「だれが海辺で気ままに花火を上げるのか」 金愛爛(キム・エラン)著,きむふな訳(トランスビュー)。
久々にラジオをかけながら運転していたら,NHKラジオの「レベルアップハングル講座」で,韓国の女性作家3名の作品を紹介する放送を流していた。もちろん,ハングルの勉強は中断したままなので,朗読を聞いてもさっぱり分からなかったものの,強く関心を惹かれてまずは日本語で読んでみようと思った。
本書は,中でも一番若い作家(1980年生まれ)のもので,「いまは静かな時−韓国現代文学選集−」に入っている。この選集は,短篇で構成されており,一冊づつの分売も可能。一冊だと420円だけれど,全部読むつもりならセットで買った方が安い。
重複になるけれど,面白かったのでセットで買うことになりそうだ。
33頁の短篇で,父と子の姿がコミカルに描かれる。父子家庭の僕は,父に初めてふぐ鍋を食べに連れて行ってもらうが,父はふぐには毒があるから今夜は寝てはいけないという。外には台風が近付いてきており,僕は,父にどうやって生まれたのかを聞く。
韓国の映画やドラマを見ても感じるところだけれど,ぼくは,その素朴さと気取らなさに感じ入ることが多い。この短篇もそういった雰囲気がよく出ている。肩のこらない作品です。

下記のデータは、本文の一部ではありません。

(** Four roundings: the product, the division by 1000, the product with
    1000 and the division by the step length. *)
Lemma round_trip_value (a : Z) (L : spec_float) :
  (0 < a < 2 ^ 53)%Z -> pnormal L (-53) (-52) ->
  exists r : spec_float,
    (val (PInt a) *' val (PFloat L) /' val (int_lit 1000)
     *' val (int_lit 1000) /' val (PFloat L))%py = Ok (PFloat r)
    /\ Qabs (F64.to_Q r - inject_Z a) <= inject_Z a * (1 # 2 ^ 50).
Proof.
  intros Ha HL.
  destruct (of_Z_value a Ha) as [N0 V0]. destruct thousand as [NK VK].
  destruct (mul_value _ _ _ _ _ _ N0 HL) as (N1 & B1l & B1u); [lia..|].
  destruct (div_value _ _ _ _ _ _ N1 NK) as (N2 & B2l & B2u); [lia..|].
  destruct (mul_value _ _ _ _ _ _ N2 NK) as (N3 & B3l & B3u); [lia..|].
  destruct (div_value _ _ _ _ _ _ N3 HL) as (N4 & B4l & B4u); [lia..|].
  eexists. split.
  - assert (EK : as_double (PInt 1000) = Ok (F64.of_Z 1000)) by reflexivity.
    assert (Ea : as_double (PInt a) = Ok (F64.of_Z a)).
    { cbn [as_double]. unfold int_as_double.
      by rewrite (pnormal_not_inf _ _ _ N0). }
    unfold lift2, val, int_lit. cbn [mbind result_bind].
    rewrite (py_mul_r _ _ _ Ea). cbn [mbind result_bind].
    rewrite (py_truediv_l _ _ _ EK) by reflexivity. cbn [mbind result_bind].
    rewrite (py_mul_l _ _ _ EK). cbn [mbind result_bind].
    rewrite (py_truediv_l _ (PFloat L) L) by (first [reflexivity | eapply pnormal_not_zero, HL]).
    reflexivity.
  - pose proof (to_Q_pos _ _ _ HL) as HLpos.
    set (v0 := F64.to_Q (F64.of_Z a)) in *. set (vL := F64.to_Q L) in *.
    set (vK := F64.to_Q (F64.of_Z 1000)) in *.
    set (x1 := F64.mul (F64.of_Z a) L) in *. set (v1 := F64.to_Q x1) in *.
    set (x2 := F64.div x1 (F64.of_Z 1000)) in *. set (v2 := F64.to_Q x2) in *.
    set (x3 := F64.mul x2 (F64.of_Z 1000)) in *. set (v3 := F64.to_Q x3) in *.
    set (x4 := F64.div x3 L) in *. set (v4 := F64.to_Q x4) in *.
    assert (Hpos : 0 < v0) by (eapply to_Q_pos, N0).
    unfold u in *. change (2 ^ 53)%positive with 9007199254740992%positive in *.
    change (2 ^ 50)%positive with 1125899906842624%positive.
    assert (Hu : v4 * vL <= ((1 + (1 # 1125899906842624)) * v0) * vL) by lra.
    assert (Hl : ((1 - (1 # 1125899906842624)) * v0) * vL <= v4 * vL) by lra.
    apply Qmult_le_r in Hu, Hl; try assumption.
    rewrite <- V0. apply Qabs_Qle_condition. split; lra.
Qed.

こういうプロジェクトは貴重だと思います。各国にはそれぞれ優れた作家がいるというのは,当たり前の話であって,それだけ楽しみもたくさんあると言えますが,何でも知りたいと思う向きの自分にとっては,このペースで全世界に優れた作品があるとすると,砂漠の砂を数えるのにも似た猛烈な読書力(読書量)が必要とされる訳で(前提として邦訳されることが不可欠ですが),進むべき道がはるかに続くさまに目眩を感じるのであった。
・・・なんていいましたが,10分ほどで読めてしまうので,実は手っ取り早く著者の雰囲気を知るには,効率的だったりします。でも,分冊にしないで短篇集として売り出しても良かったんじゃないかな,と思いました。